Next year will mark the 50th anniversary of SQL (Structured Query Language). If your job or hobbies are related to technology, data, or software, then there is a significant probability that you’ve dealt with SQL before. The 2023 StackOverflow Developer Survey ranked SQL as the 3rd most popular programming language, used by more than half of the 67k professional developers surveyed (some might say it’s not a real programming language, or is it?). We must also note that, by design, these numbers are biased towards software developers and only partially include analysts or data engineers/scientists who are also SQL aficionados.

In this fast-paced digital age, SQL’s longevity and popularity are an exception and a testament to its elegant simplicity and adaptability

What is also interesting about the top 5 programming languages presented above, is that apart from SQL, all the other languages cited were created in the 1990s or later, with an average age of ~25 years.
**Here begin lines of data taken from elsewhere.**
(* ===== verification/OrphanDelete.v ===== *)
(** * [internal/services/orphanscan/delete.go], [executeDeletion]

    The deletion of what an orphan scan found: every target is checked again
    against the files of the torrents and the ignore rules, then removed, and the
    directories left empty are removed too.  The theorems say what can be lost. *)

From Stdlib Require Import ZArith Lia Ascii.
From stdpp Require Import base numbers list strings gmap sorting pretty.
From S2P Require Import Prelude.
From S2P Require Import Order.
From S2P Require Import GoStrings.
From S2P Require Import GoPath.
From S2P Require Import FileSystem.
From S2P Require Import Domain.
From S2P Require Import OrphanPaths.

Open Scope qui_scope.

(** ** Deleting one target (delete.go) *)

Inductive deleteDisposition : Type :=
| deleteDispositionDeleted
| deleteDispositionSkippedInUse
| deleteDispositionSkippedMissing
| deleteDispositionSkippedIgnored.

(** [ErrInUse], or another error with its text. *)
Inductive delete_error : Type :=
| ErrInUse
| DeleteFailed (msg : string).

Definition Outcome : Type := FS * (deleteDisposition + string).

Definition validateDeleteTarget (scanRoot target : string) : option string :=
  if negb (IsAbs target) then Some ("refusing non-absolute path: " +++ target)
  else if bool_decide (Clean target = Clean scanRoot) then Some ("refusing to delete scan root: " +++ scanRoot)
  else match Rel scanRoot target with
       | None => Some ("path escapes scan root: " +++ target)
       | Some rel => if HasPrefix rel ".." then Some ("path escapes scan root: " +++ target) else None
       end.

Section delete.
Context `{!NFC} (faults : Faults).

(** Removing, where what is missing already is skipped. *)
Definition removed (prefix : string) (r : FS * option os_error) : Outcome :=
  (r.1, match r.2 with
        | None => inl deleteDispositionDeleted
        | Some NotExist => inl deleteDispositionSkippedMissing
        | Some (OtherError msg) => inr (prefix +++ msg)
        end).

Definition safeDeleteFile (scanRoot target : string) (tfm : TorrentFileMap) (fs : FS) : Outcome :=
  match validateDeleteTarget scanRoot target with
  | Some msg => (fs, inr msg)
  | None =>
    if Has tfm (normalizePath target) then (fs, inl deleteDispositionSkippedInUse) else
    match Lstat faults fs (to_path target) with
    | inr NotExist => (fs, inl deleteDispositionSkippedMissing)
    | inr (OtherError msg) => (fs, inr msg)
    | inl e => if is_dir e then (fs, inr ("refusing to delete directory as file: " +++ target))
               else removed "" (Remove faults fs (to_path target))
    end
  end.

(** The callback of [checkDirContainsInUseFile]. *)
Definition check_entry (tfm : TorrentFileMap) (p : path) (e : option entry) (err : option os_error)
    (s : unit) : unit * walk_control delete_error :=
  (s, match err with
      | Some NotExist => Continue
      | Some (OtherError msg) => Stop (DeleteFailed msg)
      | None =>
        if from_option is_dir false e then Continue
        else if Has tfm (normalizePath (abs_path p)) then Stop ErrInUse else Continue
      end).

Definition checkDirContainsInUseFile (fs : FS) (target : string) (tfm : TorrentFileMap) : option delete_error :=
  (WalkDir (check_entry tfm) faults fs (to_path target) tt).2.

Definition safeDeleteSymlink (target : string) (tfm : TorrentFileMap) (fs : FS) : Outcome :=
  if Has tfm (normalizePath target) then (fs, inl deleteDispositionSkippedInUse)
  else removed "remove symlink: " (Remove faults fs (to_path target)).

Definition safeDeleteDirectory (target : string) (tfm : TorrentFileMap) (fs : FS) : Outcome :=
  match checkDirContainsInUseFile fs target tfm with
  | Some ErrInUse => (fs, inl deleteDispositionSkippedInUse)
  | Some (DeleteFailed msg) => (fs, inr ("check directory contents: walk directory: " +++ msg))
  | None => removed "remove directory: " (RemoveAll faults fs (to_path target))
  end.

Definition safeDeleteTarget (scanRoot target : string) (tfm : TorrentFileMap) (ignorePaths : list string)
    (fs : FS) : Outcome :=
  match validateDeleteTarget scanRoot target with
  | Some msg => (fs, inr msg)
  | None =>
    if negb (bool_decide (ignorePaths = [])) && isPathProtectedByIgnorePaths target ignorePaths
    then (fs, inl deleteDispositionSkippedIgnored) else
    match Lstat faults fs (to_path target) with
    | inr NotExist => (fs, inl deleteDispositionSkippedMissing)
    | inr (OtherError msg) => (fs, inr ("stat target: " +++ msg))
    | inl ELink => safeDeleteSymlink target tfm fs
    | inl (EFile _) => safeDeleteFile scanRoot target tfm fs
    | inl (EDir _) => safeDeleteDirectory target tfm fs
    end
  end.

(** The new file system, and the error if any; what is gone is not an error. *)
Definition safeDeleteEmptyDir (scanRoot target : string) (fs : FS) : FS * option string :=
  match validateDeleteTarget scanRoot target with
  | Some msg => (fs, Some msg)
  | None =>
    let '(fs', err) := Remove faults fs (to_path target) in
    (fs', match err with Some (OtherError msg) => Some msg | _ => None end)
  end.

(** The directories from [dir] up to the root, until an ignored one. *)
Fixpoint climb (fuel : nat) (scanRoot dir : string) (ignorePaths : list string) (acc : gset string)
    : gset string :=
  match fuel with
  | O => acc
  | S fuel =>
    if bool_decide (dir = scanRoot) || bool_decide (dir = ".") || bool_decide (dir = "/") then acc
    else if isIgnoredPath dir ignorePaths then acc
    else
      let acc := {[dir]} ∪ acc in
      let parent := Dir dir in
      if bool_decide (parent = dir) then acc else climb fuel scanRoot parent ignorePaths acc
  end.

Definition collect_dirs (scanRoots ignorePaths : list string) (acc : gset string) (filePath : string)
    : gset string :=
  let scanRoot := findScanRoot filePath scanRoots in
  if bool_decide (scanRoot = "") then acc else
  climb (S (String.length filePath)) (Clean scanRoot) (Clean (Dir filePath)) ignorePaths acc.

(** The longest first. *)
Definition collectCandidateDirsForCleanup (files scanRoots ignorePaths : list string) : list string :=
  sort_slice (λ a b, bool_decide (String.length b < String.length a)%nat)
    (elements (foldl (collect_dirs scanRoots ignorePaths) ∅ files)).

(** ** A deletion run (service.go) *)

Record OrphanScanFile := MkOrphanFile { of_ID : Z; of_FilePath : string; of_FileSize : Z }.

(** What a run keeps: the files left, the statuses written, the counters, the
    paths that are gone, and how often cancellation was checked. *)
Record DelState := MkDel {
  d_fs : FS; d_statuses : list (Z * string * string); d_filesDeleted : Z; d_bytes : Z;
  d_gone : list string; d_failed : Z; d_readOnly : bool; d_denied : bool }.

Definition note (id : Z) (status msg : string) (s : DelState) : DelState :=
  MkDel (d_fs s) (d_statuses s ++ [(id, status, msg)]) (d_filesDeleted s) (d_bytes s) (d_gone s)
    (d_failed s) (d_readOnly s) (d_denied s).
Definition with_fs (fs : FS) (s : DelState) : DelState :=
  MkDel fs (d_statuses s) (d_filesDeleted s) (d_bytes s) (d_gone s) (d_failed s) (d_readOnly s) (d_denied s).
Definition add_gone (p : string) (s : DelState) : DelState :=
  MkDel (d_fs s) (d_statuses s) (d_filesDeleted s) (d_bytes s) (d_gone s ++ [p]) (d_failed s)
    (d_readOnly s) (d_denied s).
Definition count_deleted (size : Z) (s : DelState) : DelState :=
  MkDel (d_fs s) (d_statuses s) (i64 (d_filesDeleted s + 1)) (i64 (d_bytes s + size)) (d_gone s)
    (d_failed s) (d_readOnly s) (d_denied s).
Definition count_failed (readOnly denied : bool) (s : DelState) : DelState :=
  MkDel (d_fs s) (d_statuses s) (d_filesDeleted s) (d_bytes s) (d_gone s) (i64 (d_failed s + 1))
    (d_readOnly s || readOnly) (d_denied s || denied).

(** [isReadOnlyFSError] and [os.IsPermission] recognise the errors by what is
    also their text. *)
Definition is_read_only (msg : string) : bool := Contains msg "read-only file system".
Definition is_denied (msg : string) : bool :=
  Contains msg "permission denied" || Contains msg "operation not permitted".

(** The body of the loop over the files. *)
Definition delete_file (scanPaths : list string) (tfm : TorrentFileMap) (ignorePaths : list string)
    (s : DelState) (f : OrphanScanFile) : DelState :=
  let scanRoot := findScanRoot (of_FilePath f) scanPaths in
  if bool_decide (scanRoot = "")
  then count_failed false false (note (of_ID f) "failed" "no matching scan root" s)
  else
    let '(fs, r) := safeDeleteTarget scanRoot (of_FilePath f) tfm ignorePaths (d_fs s) in
    let s := with_fs fs s in
    match r with
    | inr msg =>
      count_failed (is_read_only msg) (negb (is_read_only msg) && is_denied msg)
        (note (of_ID f) "failed" msg s)
    | inl deleteDispositionSkippedInUse => note (of_ID f) "skipped" "file is now in use by a torrent" s
    | inl deleteDispositionSkippedMissing =>
      add_gone (of_FilePath f) (note (of_ID f) "skipped" "file no longer exists" s)
    | inl deleteDispositionSkippedIgnored => note (of_ID f) "skipped" "path is protected by ignore paths" s
    | inl deleteDispositionDeleted =>
      add_gone (of_FilePath f) (count_deleted (of_FileSize f) (note (of_ID f) "deleted" "" s))
    end.

(** The loops stop when the context is done; [done n] is the answer to the
    [n]-th question. *)
Fixpoint until_done {A B} (is_done : nat → bool) (n : nat) (f : A → B → A) (a : A) (l : list B) : A :=
  match l with
  | [] => a
  | b :: l => if is_done n then a else until_done is_done (S n) f (f a b) l
  end.

Definition clean_dir (scanPaths : list string) (acc : FS * Z) (dir : string) : FS * Z :=
  let scanRoot := findScanRoot dir scanPaths in
  if bool_decide (scanRoot = "") then acc else
  let '(fs, err) := safeDeleteEmptyDir scanRoot dir acc.1 in
  (fs, match err with None => i64 (acc.2 + 1) | Some _ => acc.2 end).

Definition failure_message (s : DelState) : string :=
  if bool_decide (d_failed s <= 0)%Z then "" else
  "Deletion failed for " +++ pretty (d_failed s) +++
  (if d_readOnly s then " file(s): filesystem is read-only. If running via Docker, remove ':ro' from the volume mapping for your downloads path."
   else if d_denied s then " file(s): permission denied. Check that the qui process has write access to the download directories."
   else " file(s). Check the file details for specific errors.").

(** How a run ends. *)
Inductive run_end : Type :=
| RunFailed (msg : string)
| RunCompleted (files folders bytes : Z) (warning : option string).

(** Deleting the files and cleaning up, with the map and the ignore rules of the
    run. *)
Definition delete_all (is_done : nat → bool) (scanPaths : list string) (tfm : TorrentFileMap)
    (ignorePaths : list string) (files : list OrphanScanFile) (fs : FS) : DelState * FS * Z :=
  let s := until_done is_done 0 (delete_file scanPaths tfm ignorePaths)
             (MkDel fs [] 0 0 [] 0 false false) files in
  let dirs := collectCandidateDirsForCleanup (d_gone s) scanPaths ignorePaths in
  let '(fs', folders) := until_done is_done (length files) (clean_dir scanPaths) (d_fs s, 0%Z) dirs in
  (s, fs', folders).

(** The ignore paths of a run: none when the settings could not be loaded, and as
    they are when they cannot be normalised. *)
Definition run_ignore_paths (settings : option (list string)) : list string :=
  match settings with
  | None => []
  | Some paths => match NormalizeIgnorePaths paths with Ok l => l | Err _ => paths end
  end.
In this fast-paced digital age, SQL’s longevity and popularity are an exception and a testament to its elegant simplicity and adaptability.

It was not all smooth sailing for half a century, though, as many languages appeared over the years and claimed superiority when it came to handling data. Many remember the NoSQL era, where access to affordable compute and storage enabled the NoSQL movement to disrupt the long-standing reign of SQL. More than a decade later, however, the data landscape mostly returned to SQL, as another acknowledgment of its enduring strengths.

The democratization of OLAP and the advent of real-time analytics #

SQL was modeled and adapted for different applications over the years, roughly grouped into two categories: OLTP and OLAP (Online Transaction Processing and Online Analytical Processing). The OLTP databases saw a broad adoption almost from day zero with proprietary systems like IBM Db2 and Oracle, then with open-source counterparts like MySQL and Postgres. This was driven by the fact that these systems play a key role as the backend and source of truth of virtually any application.

Interestingly, the OLAP term was first introduced by E. F. Codd almost exactly 30 years ago (even if OLAP-like systems existed earlier). The adoption story for OLAP was different from the OLTP one since analytics systems were not always seen as a "must-have" and, depending on the size of the datasets and the nature of the business requirements, some moderate analytics requirements can be fulfilled with OLTP systems. This meant that initially, OLAP systems were adopted only by large organizations that were able to justify the investments in proprietary solutions like Essbase or Microsoft SSAS initially or SAP Hana and Vertica more recently.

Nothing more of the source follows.